The internet is a really big place, wise words…i know. Mommy bloggers have a small niche in this universe and we are all held together by the bonds of motherhood, and what it means to be a woman. We can at times be very catty towards each other, believing that our opinion is more important than someone elses. That does not give anyone the privilege to be down right nasty to each other.
Something that does however bother me is that everyone is so nice and only posts nice things to the point where it is sickeningly sweet. I invite constructive criticism in my life because I may or may not be doing something right, or someone may have a better idea about my current projects and life. I believe in keeping an open dialogue and discussing without being rude why someone is upset and working things out. When I start new projects I ask people for their opinions, they may not always be in the same family as my thoughts but they are the persons individual opinion, I hear what they have to say and in most cases it really helps what I am working on. Critiques in Art College were painfully nerve wracking because I am in a sense being judged for something I created, same with writing.
I look for the nicer ways to give constructive criticism, but this is the internet and depending on the other readers frame of mind that day it could easily be misconstrued. If you read a comment that you do not agree with, take a step back and think about why it is upsetting you so much. If you need to comment something nasty then write the comment get it out of your system and delete that sucker! Come up with a constructive comment about why this post or comment bothers you. I would not recommend leaving sly sarcastic remarks, insults usually do not go over well and just start a cascade effect, wasting everyone’s time.
We should be able to have discussions about different ideas, opinions, methods of parenting without getting in a fight. Why do you ask? Because that’s how great things in life are made, that’s how people form connections and bonds with one another. The world did not get to where it is today because we all felt the need to agree with each other over everything for fear they might upset someone. I refuse to leave comments on peoples posts that just blows sparkly unicorn farts up their ass. When in doubt? Agree to disagree. There are billions of people on this earth and everyone has their own opinion, accept that opinion as their own because jamming your opinion down their throat is akin to trying to sneak a massive piece of fish by a sleeping bear. All you do is piss off the bear and get wounded yourself.

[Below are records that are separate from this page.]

Lemma section_ok c ph documents :
  cache_ok documents → phase_ok c ph →
  ∃ documents' ph', section ph documents = Ok (documents', ph') ∧ cache_ok documents' ∧ phase_ok c ph'.
Proof.
  intros Hc Hph. destruct ph as [[path input|path input cursor|path]|path input r|path input cursor r|a]; simpl in Hph.
  1, 2, 4, 5: destruct (current_spec path input documents Hc)
    as (d & rest & Hcur & [Hs Ht] & Hpath & Hin & Hrest & Hnd & Hlen); cbn [section]; rewrite Hcur; simpl.
  - subst c. do 2 eexists. split; [done|]. split; [by eapply front_ok|].
    destruct (cd_strict d) eqn:E; simpl; [|done]. f_equal. rewrite <- Hin, <- Hpath. by apply Hs.
  - subst c. do 2 eexists. split; [done|]. split; [by eapply front_ok|].
    destruct (cd_tolerant d) as [[cursor' r]|] eqn:E; simpl; [|done].
    case_bool_decide; simpl; [|done]. subst cursor'. f_equal. rewrite <- Hin, <- Hpath. by apply Ht.
  - destruct Hph as [-> ->]. do 2 eexists. split; [done|]. split; [|done]. eapply front_ok; [|done..].
    split; [|done]. intros r [= <-]. by rewrite <- Hpath, <- Hin.
  - destruct Hph as [-> ->]. do 2 eexists. split; [done|]. split; [|done]. eapply front_ok; [|done..].
    split; [done|]. intros cursor' r [= <- <-]. by rewrite <- Hpath, <- Hin.
  - subst c. do 2 eexists. split; [done|]. split; [|done]. destruct Hc as [Hd Hp Hs]. constructor.
    + apply Forall_forall. intros x [_ Hx]%list_elem_of_filter. rewrite Forall_forall in Hd. by apply Hd.
    + clear -Hp. induction documents as [|d l IH]; [done|]. rewrite fmap_cons in Hp. apply NoDup_cons in Hp as [Hn Hp].
      rewrite filter_cons. case_decide; [|by apply IH]. rewrite fmap_cons. constructor; [|by apply IH].
      intros (x & Hx & [_ Hin]%list_elem_of_filter)%list_elem_of_fmap. apply Hn. apply list_elem_of_fmap. by exists x.
    + etransitivity; [apply length_filter|done].
  - do 2 eexists. by split_and!.
Qed.

Definition service_ok (s : service) : Prop :=
  cache_ok (sv_documents s) ∧ Forall (λ '(c, ph), phase_ok c ph) (sv_calls s).

Lemma schedule_ok events : ∀ s, service_ok s → ∃ s', schedule events s = Ok s' ∧ service_ok s'.
Proof.
  induction events as [|e events IH]; intros s Hs; [by exists s|]. cbn [schedule].
  assert (∃ s', deliver e s = Ok s' ∧ service_ok s') as (s' & -> & Hs').
  { destruct Hs as [Hc Hcalls]. destruct e as [c|i]; cbn [deliver].
    - eexists. split; [done|]. split; [done|]. simpl. apply Forall_app. split; [done|]. by repeat constructor.
    - destruct (sv_calls s !! i) as [[c ph]|] eqn:Hi; [|by exists s].
      rewrite Forall_lookup in Hcalls. pose proof (Hcalls _ _ Hi) as Hph.
      destruct (section_ok c ph _ Hc Hph) as (documents' & ph' & -> & Hc' & Hph'). simpl.
      eexists. split; [done|]. split; [done|]. simpl. apply Forall_insert; [|done]. by apply Forall_lookup. }
  by apply IH.
Qed.

(** ** Every call returns *)

(** The critical sections a call still has to go through. *)
Definition sections_left (ph : phase) : nat :=
  match ph with Called _ => 2 | StoreStrict _ _ _ | StoreTolerant _ _ _ _ => 1 | Returned _ => 0 end.

Lemma section_progress ph documents documents' ph' :
  section ph documents = Ok (documents', ph') → sections_left ph' ≤ sections_left ph - 1.
Proof.
  destruct ph as [[path input|path input cursor|path]|path input r|path input cursor r|a]; cbn [section].
  1, 2, 4, 5: destruct (current path input documents) as [[d rest]|]; simpl; [|done].
  all: intros [= <- <-]; simpl; repeat case_match; simpl; lia.
Qed.

(** How often call [i] gets a turn. *)
Definition is_turn (i : nat) (e : event) : bool :=
  match e with Run_ j => bool_decide (j = i) | Start _ => false end.
Definition turns (i : nat) (events : list event) : nat := length (filter (λ e, is_turn i e = true) events).

Lemma deliver_turn i c ph e s s' :
  deliver e s = Ok s' → sv_calls s !! i = Some (c, ph) →
  ∃ ph', sv_calls s' !! i = Some (c, ph') ∧ sections_left ph' ≤ sections_left ph - (if is_turn i e then 1 else 0).
Proof.
  intros Hd Hi. destruct e as [c'|j]; cbn [deliver is_turn] in *.
  - injection Hd as <-. exists ph. simpl. rewrite lookup_app_l by (by eapply lookup_lt_Some). split; [done|lia].
  - destruct (sv_calls s !! j) as [[c' phj]|] eqn:Hj.
    2: { injection Hd as <-. rewrite bool_decide_eq_false_2 by congruence. exists ph. split; [done|lia]. }
    apply rbind_Ok in Hd as ([documents ph'] & Hs & [= <-]). simpl. case_bool_decide as E.
    + subst j. rewrite Hi in Hj. simplify_eq. exists ph'. rewrite list_lookup_insert_eq by (by eapply lookup_lt_Some).
      split; [done|]. by eapply section_progress.
    + exists ph. rewrite list_lookup_insert_ne by done. split; [done|lia].
Qed.

Lemma schedule_turns i c events : ∀ ph s s',
  schedule events s = Ok s' → sv_calls s !! i = Some (c, ph) →
  ∃ ph', sv_calls s' !! i = Some (c, ph') ∧ sections_left ph' ≤ sections_left ph - turns i events.
Proof.
  induction events as [|e events IH]; intros ph s s' Hs Hi; cbn [schedule] in *.
  { injection Hs as <-. exists ph. split; [done|unfold turns; simpl; lia]. }
  apply rbind_Ok in Hs as (s1 & H1 & Hs). destruct (deliver_turn i c ph e s s1 H1 Hi) as (ph1 & Hi1 & Hl1).
  destruct (IH ph1 s1 s' Hs Hi1) as (ph' & Hi' & Hl'). exists ph'. split; [done|].
  unfold turns in *. rewrite filter_cons. destruct (is_turn i e); simpl; lia.
Qed.

Lemma schedule_app a b s : schedule (a ++ b) s = (let? s' := schedule a s in schedule b s').
Proof. revert s. induction a as [|e a IH]; intros s; [done|]. simpl. by destruct (deliver e s); simpl. Qed.

(** C40: however calls from any number of threads interleave, no critical section panics,
    the cache holds at most its maximal number of documents, each once, and what it holds
    is what parsing that document gives.  A call that was made at any time returns after
    two turns, whatever the other calls do in between, and what it returns is the result
    of parsing its own input, as if there were no cache. *)
Theorem cache_transparent before :
  ∃ s, schedule before idle = Ok s ∧ cache_ok (sv_documents s) ∧
    ∀ after i c ph, sv_calls s !! i = Some (c, ph) → 2 ≤ turns i after →
    ∃ s', schedule (before ++ after) idle = Ok s' ∧ sv_calls s' !! i = Some (c, Returned (answer_of c)).
Proof.
  assert (H0 : service_ok idle) by (split; [constructor; [constructor|constructor|simpl; lia]|constructor]).
  destruct (schedule_ok before idle H0) as (s & Hs & Hok). exists s. split_and!; [done|apply Hok|].
  intros after i c ph Hi Ht. destruct (schedule_ok after s Hok) as (s' & Hs' & [_ Hcalls]). exists s'.
  rewrite schedule_app, Hs. split; [done|].
  destruct (schedule_turns i c after ph s s' Hs' Hi) as (ph' & Hi' & Hl).
  rewrite Forall_lookup in Hcalls. pose proof (Hcalls _ _ Hi') as Hph.
  assert (sections_left ph' = 0) as Hz by (destruct ph as [?|? ? ?|? ? ? ?|?]; simpl in Hl; lia).
  rewrite Hi'. destruct ph'; try discriminate Hz. simpl in Hph. by subst.
Qed.
End Cache.

(** A parser that numbers the characters of a document, and two threads that parse the same
    document, one of them after an edit. *)
Definition sample_document_parser : DocumentParser := {|
  Asts := nat; Diagnostic := unit; Rest := unit; no_asts := 0;
  parse_document i := Ok (length (in_source i));
  parse_document_tolerant i _ := mkTolerant (length (in_source i)) [] tt;
  materialize_reflections a _ _ := Ok a;
  diagnostic_of _ := tt |}.
Definition sample_input (s : str) : ParseInput := mkParseInput s 0 KindScript UnitScript None.

Lemma cache_transparent_witness :
  ∃ s', schedule (H := sample_document_parser)
          ([Start (CallStrict (lit "a") (sample_input (lit "x"))); Run_ 0;
            Start (CallStrict (lit "a") (sample_input (lit "xy")))] ++ [Run_ 1; Run_ 0; Run_ 1; Run_ 0]) idle = Ok s' ∧
    sv_calls s' !! 0 = Some (CallStrict (lit "a") (sample_input (lit "x")),
                             Returned (AnswerStrict (H := sample_document_parser) (Ok 1))).
Proof.
  destruct (cache_transparent (H := sample_document_parser)
    [Start (CallStrict (lit "a") (sample_input (lit "x"))); Run_ 0; Start (CallStrict (lit "a") (sample_input (lit "xy")))])
    as (s & Hs & _ & Hafter).
  vm_compute in Hs. injection Hs as <-.
  eapply (Hafter _ 0); [reflexivity|]. vm_compute. lia.
Defined.
End ParseCache.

The internet in all it’s infinite wisdom is a public forum. The words I write now will most likely be here forever to some degree. I am posting in a sense to be judged by the population for my opinion, my thoughts and my ideas. This in and of itself just asks for people to disagree with you. Writers who post about heavy emotional traumas, who post about politics, and controversial topics are once again baiting the bear with the piece of fish. And that bear? he is hungry. I welcome their writing though because it is refreshing, this comes down to the basic human right that we all deserve to have and that’s respect. R-E-S-P-E-C-T!
When you post about your life on the internet you open yourself up to public scrutiny. People will not always agree. Those opinionated hungry bears who haven’t had any fish get riled up when they are lied to. Granted most people’s blogs I read are honest struggles about their lives and some bring me to tears, some make me jump out of my seat fist pumping in the air because of the goals they have accomplished. Putting that information out there is scary to me. Admitting weaknesses, professing that I am less than perfect. I’m not going to blow sparkle unicorn dust smoke up peoples ass just because I want to be liked by that person, it does not really work. That however is a whole different post.
To sum it up respect yourself, respect your peers and respect your mom.







19/03/2011 at 12:37 am Permalink
Amen! What a fabulous post! I often feel we have lost the ability to Agree to Disagree with Respect. Why, I don’t know. But what I see so often on Mommy Blogs these days is cat fights. Ugly, nasty stuff. Name calling and insult slinging. One person trying to shove her opinion down another’s throat. Why is that necessary? You are trying to do the best you can. I am trying to do the best I can. We may be doing things differently, but that doesn’t mean we can’t get along.
Thanks so much for joining The Mom Pledge community! If you are on Twitter, let me know. I’d like to tweet a link to this post, and I’ll use your name if I have it.
Also? Your blog name rocks!
19/03/2011 at 1:02 am Permalink
Um, amen. And amen again.
This is exactly what’s wrong with the blogging world. We’re either blowing unicorn farts up people’s asses or attacking. What’s wrong with asking a question respectfully and opening a dialogue? Challenging each other to view the world in new and different ways?
Gosh. I want to high five you so bad right now!
12/04/2011 at 3:08 pm Permalink
You, my friend, are not like other mom bloggers.